• Your instructions:
Among the records below, find each line containing the word "eapply" and copy it.

---+---

Lemma lookup_grow_rptr_new fill rptr rows j :
  length rptr ≤ j → j < length (grow_rptr fill rptr rows) →
  grow_rptr fill rptr rows !! j = Some fill.
Proof.
  destruct (grow_rptr_app fill rptr rows) as [m ->].
  rewrite length_app, length_replicate. intros ??.
  rewrite lookup_app_r by lia. apply lookup_replicate_2. lia.
Qed.

(** ** Sums over the keys *)

Lemma column_nonneg rows k :
  table_in_range rows → Forall (λ x, 0 ≤ x)%Z (column rows k).
Proof.
  intros Hrows. unfold column. apply Forall_fmap, Forall_forall.
  intros row Hin. simpl. unfold cell.
  destruct (row !! k) as [c|] eqn:E; simpl; [|lia].
  eapply Forall_forall in Hrows; [|done].
  eapply Forall_lookup_1 in Hrows; [|done]. unfold in_range in Hrows. lia.
Qed.

Lemma key_total_nonneg rows k : table_in_range rows → (0 ≤ key_total rows k)%Z.
Proof. intros. by apply sumZ_nonneg, column_nonneg. Qed.

Lemma cum_mono rows k k' :
  table_in_range rows → k ≤ k' → (cum rows k ≤ cum rows k')%Z.
Proof.
  intros Hrows. induction 1 as [|k' _ IH]; [lia|].
  simpl. pose proof (key_total_nonneg rows k' Hrows). lia.
Qed.

Lemma cell_ge row k : length row ≤ k → cell row k = 0%Z.
Proof. intros H. unfold cell. by rewrite lookup_ge_None_2. Qed.

Lemma length_le_width rows t row : rows !! t = Some row → length row ≤ width rows.
Proof.
  intros H. unfold width. apply max_list_elem_of_le.
  apply list_elem_of_fmap. exists row. split; [done|].
  by eapply list_elem_of_lookup_2.
Qed.

Lemma key_total_ge_width rows k : width rows ≤ k → key_total rows k = 0%Z.
Proof.
  intros Hk. unfold key_total.
  assert (Hz : Forall (λ x, x = 0%Z) (column rows k)).
  { unfold column. apply Forall_fmap, Forall_lookup. intros t row Ht. simpl.
    apply cell_ge. apply length_le_width in Ht. lia. }
  induction Hz as [|x l -> _ IH]; simpl; [done|]. by rewrite IH.
Qed.

Lemma cum_ge_width rows k : width rows ≤ k → cum rows k = total rows.
Proof.
  unfold total. induction 1 as [|k Hk IH]; [done|].
  simpl. rewrite IH, key_total_ge_width; [lia|done].
Qed.

Lemma cum_le_total rows k : table_in_range rows → (cum rows k ≤ total rows)%Z.
Proof.
  intros Hrows. destruct (decide (k ≤ width rows)).
  - by apply cum_mono.
  - rewrite cum_ge_width; [lia|lia].
Qed.

Lemma cum_nonneg rows k : table_in_range rows → (0 ≤ cum rows k)%Z.
Proof. intros. change 0%Z with (cum rows 0). apply cum_mono; [done|lia]. Qed.

(** The range of (thread [t], key [k]) starts at [start rows t k] and has
    [budget rows t k] cells; ranges follow each other in the order of the
    loops. *)
Lemma start_nonneg rows t k : table_in_range rows → (0 ≤ start rows t k)%Z.
Proof.
  intros Hrows. unfold start. pose proof (cum_nonneg rows k Hrows).
  pose proof (sumZ_nonneg (take t (column rows k))
                (Forall_take _ _ _ (column_nonneg rows k Hrows))). lia.
Qed.

Lemma budget_nonneg rows t k : table_in_range rows → (0 ≤ budget rows t k)%Z.
Proof.
  intros Hrows. rewrite budget_column.
  destruct (column rows k !! t) as [c|] eqn:E; simpl; [|lia].
  by eapply (Forall_lookup_1 _ _ _ _ (column_nonneg rows k Hrows)) in E.
Qed.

---+---

• Exercise answer:
  eapply Forall_forall in Hrows; [|done].
  eapply Forall_lookup_1 in Hrows; [|done]. unfold in_range in Hrows. lia.
  by eapply list_elem_of_lookup_2.
  by eapply (Forall_lookup_1 _ _ _ _ (column_nonneg rows k Hrows)) in E.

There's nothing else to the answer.